=== Dataset content ===

(** * Job lifecycle orchestrator of the crawl API

    A shallow embedding of [apps/api/src/main/runWebScraper.ts] (the crawl
    executor, its progress buffer and the billing gate) and of the
    supervisor and admin endpoints of the API entry point (worker pool,
    reclaim-and-requeue, retention sweep, deferred alert).

    The external collaborators (crawl pipeline, billing ledger, queue
    store, database) are oracles collected in a [World] record; every call
    the code makes to one of them is recorded, in program order, in a log
    of events.  JavaScript exceptions are the [Throw] outcome of a small
    state-and-error monad. *)

From Stdlib Require Import String Ascii Bool Arith NArith ZArith Lia List.
Import ListNotations.

Set Implicit Arguments.

(* ===================================================================== *)
(** ** JavaScript strings *)
(* ===================================================================== *)

Module JS.

(** A JavaScript string is a sequence of UTF-16 code units. *)
Definition jsstring := list N.

(** String literals of the source, which are all ASCII. *)
Definition lit (s : string) : jsstring :=
  map N_of_ascii (list_ascii_of_string s).

Fixpoint eqb (a b : jsstring) : bool :=
  match a, b with
  | [], [] => true
  | x :: a', y :: b' => N.eqb x y && eqb a' b'
  | _, _ => false
  end.

(** ECMAScript [WhiteSpace] and [LineTerminator] code points, the ones
    [String.prototype.trim] strips.  All of them are in the basic plane, so
    the test is on single code units. *)
Definition isWhiteSpace (c : N) : bool :=
  (N.eqb c 9 || N.eqb c 10 || N.eqb c 11 || N.eqb c 12 || N.eqb c 13
   || N.eqb c 32 || N.eqb c 160 || N.eqb c 5760
   || (N.leb 8192 c && N.leb c 8202)
   || N.eqb c 8232 || N.eqb c 8233 || N.eqb c 8239 || N.eqb c 8287
   || N.eqb c 12288 || N.eqb c 65279)%bool.

Fixpoint trimStart (s : jsstring) : jsstring :=
  match s with
  | [] => []
  | c :: s' => if isWhiteSpace c then trimStart s' else s
  end.

Definition trimEnd (s : jsstring) : jsstring := rev (trimStart (rev s)).

(** [s.trim()] *)
Definition trim (s : jsstring) : jsstring := trimEnd (trimStart s).

(** [a.slice(-n)]: the last [n] elements of an array. *)
Definition slice_last {A : Type} (n : nat) (a : list A) : list A :=
  skipn (length a - n) a.

(** [s.split(",")] with a one-code-unit separator: never empty, a trailing
    separator yields a trailing empty string. *)
Fixpoint split (sep : N) (s : jsstring) : list jsstring :=
  match s with
  | [] => [[]]
  | c :: s' =>
      if N.eqb c sep then [] :: split sep s'
      else match split sep s' with
           | [] => [[c]]
           | w :: ws => (c :: w) :: ws
           end
  end.

(** Truthiness of an optional string property: [undefined] and the empty
    string are falsy. *)
Definition truthy (v : option jsstring) : bool :=
  match v with
  | Some (_ :: _) => true
  | _ => false
  end.

(** A string made only of white space (the empty string included). *)
Definition blank (s : jsstring) : bool := forallb isWhiteSpace s.

End JS.

Import JS.

(* ===================================================================== *)
(** ** Entities *)
(* ===================================================================== *)

(** Modelled from the spec: the [Document] entity of [lib/entities], whose
    declaration is not among the sources; the fields are those the code
    reads.  The code tests [metadata.sourceURL] for truthiness, so it is
    optional here. *)
Record Metadata := { sourceURL : option jsstring }.

Record Document := { content : jsstring; metadata : Metadata }.

(** Modelled from the spec: the [Progress] entity of [lib/entities], whose
    declaration is not among the sources: a step counter and an optional
    [currentDocument]. *)
Record Progress := {
  current : nat;
  total : nat;
  status : jsstring;
  currentDocument : option Document
}.

(** A thrown value; the code only reads its [message]. *)
Record Error := { err_message : jsstring }.

Record CrawlerOptions := { returnOnlyUrls : bool }.

(** The page options are passed through untouched. *)
Record PageOptions := { page_options : jsstring }.

(** Job ids are kept as strings. *)
Definition JobId := jsstring.

(** Modelled from the spec: the payload of a job ([WebScraperOptions] of
    [types], not among the sources), with the fields the code reads; of the
    crawler options only [returnOnlyUrls] is read. *)
Record WebScraperOptions := {
  data_url : jsstring;
  data_mode : jsstring;
  data_crawlerOptions : CrawlerOptions;
  data_pageOptions : PageOptions;
  data_team_id : jsstring
}.

(** A queue job: the fields the code reads.  [finishedOn] is set when the
    job reaches a terminal state. *)
Record Job := {
  job_id : JobId;
  job_data : WebScraperOptions;
  job_finishedOn : option Z
}.

(** An element of [filteredDocs]: the URL branch yields [{url}] objects or
    [undefined] (the arrow function falls off its end), the other branch
    yields the documents themselves. *)
Inductive ResultDoc :=
| RUndefined
| RUrl (url : jsstring)
| RDocument (d : Document).

Record RunWebScraperResult := {
  success : bool;
  message : jsstring;
  docs : list ResultDoc
}.

(** Modelled from the spec: the answer of the billing gate, of which the
    code reads [success]. *)
Record BillingResult := { billing_success : bool }.

(** Options handed to [provider.setOptions]. *)
Record ProviderOptions := {
  po_mode : jsstring;
  po_urls : list jsstring;
  po_crawlerOptions : CrawlerOptions;
  po_pageOptions : PageOptions;
  po_bullJobId : option jsstring
}.

(* ===================================================================== *)
(** ** Effects *)
(* ===================================================================== *)

Inductive Outcome (A : Type) :=
| Ret (a : A)
| Throw (e : Error).

Arguments Ret {A} a.
Arguments Throw {A} e.

(** A computation over a mutable state [S] that returns or throws. *)
Definition M (S A : Type) := S -> Outcome A * S.

Section Monad.
Context {S : Type}.

Definition ret {A} (a : A) : M S A := fun st => (Ret a, st).

Definition throw {A} (e : Error) : M S A := fun st => (Throw e, st).

Definition bind {A B} (m : M S A) (k : A -> M S B) : M S B :=
  fun st =>
    match m st with
    | (Ret a, st') => k a st'
    | (Throw e, st') => (Throw e, st')
    end.

(** [try { m } catch (error) { h error }]: the effects of [m] up to the
    throw are kept. *)
Definition try_catch {A} (m : M S A) (h : Error -> M S A) : M S A :=
  fun st =>
    match m st with
    | (Ret a, st') => (Ret a, st')
    | (Throw e, st') => h e st'
    end.

(** The answer of a collaborator, which may depend on the state. *)
Definition ask {A} (f : S -> Outcome A) : M S A := fun st => (f st, st).
End Monad.

Declare Scope js_scope.
Delimit Scope js_scope with js.
Notation "x <- c ;; k" := (bind c (fun x => k))
  (at level 100, c at next level, right associativity) : js_scope.
Notation "c ;; k" := (bind c (fun _ => k))
  (at level 100, right associativity) : js_scope.
Open Scope js_scope.

Fixpoint for_each {S A} (f : A -> M S unit) (l : list A) : M S unit :=
  match l with
  | [] => ret tt
  | x :: l' => f x ;; for_each f l'
  end.

(* ===================================================================== *)
(** ** The crawl executor: runWebScraper.ts *)
(* ===================================================================== *)

(** Calls to the collaborators, as the code makes them:
    [provider.setOptions], [provider.getDocuments], [job.progress] with the
    report and the buffer as it is when the call serializes it,
    [billTeam], the database update of [saveJob],
    [job.moveToCompleted] ([None] is [null]), [job.moveToFailed] and
    [console.error]. *)
Inductive Event :=
| SetOptions (o : ProviderOptions)
| GetDocuments
| JobProgress (p : Progress) (partial : list Document)
| BillTeam (team_id : jsstring) (count : nat)
| DbUpdate (id : JobId) (result : list ResultDoc)
| MoveToCompleted (returnvalue : option (list ResultDoc))
| MoveToFailed (e : Error)
| ConsoleError (msg : jsstring) (e : Error).

(** What the collaborators answer.  The crawl pipeline, the billing
    ledger, the database and the queue are outside the sources; they are
    parameters of the executor. *)
Record World := {
  (** [provider.setOptions]: resolves or rejects *)
  setOptions_outcome : ProviderOptions -> Outcome unit;
  (** [provider.getDocuments]: the progress reports it emits, then the
      documents or a rejection *)
  getDocuments_run : ProviderOptions -> list Progress * Outcome (list Document);
  (** [billTeam(team_id, n)] *)
  billTeam_outcome : jsstring -> nat -> Outcome BillingResult;
  (** [process.env.USE_DB_AUTHENTICATION] *)
  USE_DB_AUTHENTICATION : option jsstring;
  (** the [update] of [firecrawl_jobs]: rejects, or resolves with an
      optional [error] *)
  dbUpdate_outcome : JobId -> list ResultDoc -> Outcome (option Error);
  (** [job.moveToCompleted] *)
  moveToCompleted_outcome : option (list ResultDoc) -> Outcome unit
}.

(** The mutable state: the [partialDocs] variable captured by the progress
    callback, and the log. *)
Record St := { partialDocs : list Document; log : list Event }.

Definition emit (e : Event) : M St unit :=
  fun st => (Ret tt, {| partialDocs := partialDocs st; log := log st ++ [e] |}).

Definition get_partialDocs : M St (list Document) :=
  fun st => (Ret (partialDocs st), st).

Definition set_partialDocs (d : list Document) : M St unit :=
  fun st => (Ret tt, {| partialDocs := d; log := log st |}).

Definition initial : St := {| partialDocs := []; log := [] |}.

Record RunWebScraperParams := {
  url : jsstring;
  mode : jsstring;
  crawlerOptions : CrawlerOptions;
  pageOptions : PageOptions;
  inProgress : Progress -> M St unit;
  onSuccess : list ResultDoc -> M St unit;
  onError : Error -> M St unit;
  team_id : jsstring;
  bull_job_id : jsstring
}.

(** [provider.setOptions(o)] *)
Definition provider_setOptions (w : World) (o : ProviderOptions) : M St unit :=
  emit (SetOptions o) ;; ask (fun _ => setOptions_outcome w o).

(** [provider.getDocuments(false, cb)]: the pipeline calls [cb] on each of
    its progress reports before it settles. *)
Definition provider_getDocuments (w : World) (o : ProviderOptions)
    (cb : Progress -> M St unit) : M St (list Document) :=
  emit GetDocuments ;;
  for_each cb (fst (getDocuments_run w o)) ;;
  ask (fun _ => snd (getDocuments_run w o)).

Definition billTeam (w : World) (team : jsstring) (n : nat) : M St BillingResult :=
  emit (BillTeam team n) ;; ask (fun _ => billTeam_outcome w team n).

(** [job.moveToCompleted(v)]; [None] is [null]. *)
Definition job_moveToCompleted (w : World) (v : option (list ResultDoc)) : M St unit :=
  emit (MoveToCompleted v) ;; ask (fun _ => moveToCompleted_outcome w v).

(** The [returnOnlyUrls] branch of the filter. *)
Definition to_url (doc : Document) : ResultDoc :=
  if truthy (sourceURL (metadata doc))
  then match sourceURL (metadata doc) with
       | Some u => RUrl u
       | None => RUndefined
       end
  else RUndefined.

(** [doc.content.trim().length > 0] *)
Definition has_content (doc : Document) : bool :=
  0 <? length (trim (content doc)).

Definition filterDocs (co : CrawlerOptions) (docs : list Document) : list ResultDoc :=
  if returnOnlyUrls co
  then map to_url docs
  else map RDocument (filter has_content docs).

Definition billing_failure_message : jsstring :=
  lit "Failed to bill team, no subscription was found".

===

If a line in the records contains the string "ledger", copy it out.

    The external collaborators (crawl pipeline, billing ledger, queue
    ledger, the database and the queue are outside the sources; they are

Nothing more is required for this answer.